§ **WHAT NEEDS TO BE DONE**: Copy exactly the lines of the records below, and only those lines, beginning with the line that contains "sqlar s' = sqlar" and ending with the line that contains "assert (ownership s1".

§ **TASK INPUTS**:
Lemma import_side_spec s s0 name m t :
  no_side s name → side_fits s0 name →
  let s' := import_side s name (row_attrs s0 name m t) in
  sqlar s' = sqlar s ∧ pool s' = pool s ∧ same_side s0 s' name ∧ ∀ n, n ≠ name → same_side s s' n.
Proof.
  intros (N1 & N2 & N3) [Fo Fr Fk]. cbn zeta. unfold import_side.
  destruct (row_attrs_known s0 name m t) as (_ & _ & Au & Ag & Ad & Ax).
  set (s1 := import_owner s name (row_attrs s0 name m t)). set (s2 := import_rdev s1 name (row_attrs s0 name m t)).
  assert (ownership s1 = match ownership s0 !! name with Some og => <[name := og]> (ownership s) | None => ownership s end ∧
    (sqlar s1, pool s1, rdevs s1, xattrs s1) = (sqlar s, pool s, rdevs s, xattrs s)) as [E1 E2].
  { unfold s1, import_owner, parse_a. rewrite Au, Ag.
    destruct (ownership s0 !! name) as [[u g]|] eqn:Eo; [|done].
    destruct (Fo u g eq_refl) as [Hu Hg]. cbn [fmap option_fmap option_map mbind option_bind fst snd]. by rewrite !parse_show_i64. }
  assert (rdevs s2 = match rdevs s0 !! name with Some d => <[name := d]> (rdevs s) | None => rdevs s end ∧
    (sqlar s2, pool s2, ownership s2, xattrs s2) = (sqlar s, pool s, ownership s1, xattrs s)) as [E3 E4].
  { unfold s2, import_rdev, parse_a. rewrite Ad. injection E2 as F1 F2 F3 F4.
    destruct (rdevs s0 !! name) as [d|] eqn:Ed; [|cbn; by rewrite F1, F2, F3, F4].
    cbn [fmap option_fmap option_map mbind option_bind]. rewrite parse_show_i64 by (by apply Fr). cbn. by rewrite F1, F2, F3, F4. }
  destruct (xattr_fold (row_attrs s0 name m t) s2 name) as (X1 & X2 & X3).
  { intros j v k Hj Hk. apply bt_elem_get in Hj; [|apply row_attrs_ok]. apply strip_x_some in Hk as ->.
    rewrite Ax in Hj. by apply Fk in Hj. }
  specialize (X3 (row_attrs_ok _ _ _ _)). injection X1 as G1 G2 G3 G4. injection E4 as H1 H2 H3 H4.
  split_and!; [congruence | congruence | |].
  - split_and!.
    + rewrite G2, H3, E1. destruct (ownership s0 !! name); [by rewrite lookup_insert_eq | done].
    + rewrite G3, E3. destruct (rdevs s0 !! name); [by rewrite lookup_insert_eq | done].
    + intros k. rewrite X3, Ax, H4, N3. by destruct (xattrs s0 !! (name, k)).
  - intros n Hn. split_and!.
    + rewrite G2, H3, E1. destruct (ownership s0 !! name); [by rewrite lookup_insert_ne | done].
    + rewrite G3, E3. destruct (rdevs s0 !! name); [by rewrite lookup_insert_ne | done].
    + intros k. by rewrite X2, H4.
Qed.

§ **OUTPUT FOR THIS TASK**:
  sqlar s' = sqlar s ∧ pool s' = pool s ∧ same_side s0 s' name ∧ ∀ n, n ≠ name → same_side s s' n.
Proof.
  intros (N1 & N2 & N3) [Fo Fr Fk]. cbn zeta. unfold import_side.
  destruct (row_attrs_known s0 name m t) as (_ & _ & Au & Ag & Ad & Ax).
  set (s1 := import_owner s name (row_attrs s0 name m t)). set (s2 := import_rdev s1 name (row_attrs s0 name m t)).
  assert (ownership s1 = match ownership s0 !! name with Some og => <[name := og]> (ownership s) | None => ownership s end ∧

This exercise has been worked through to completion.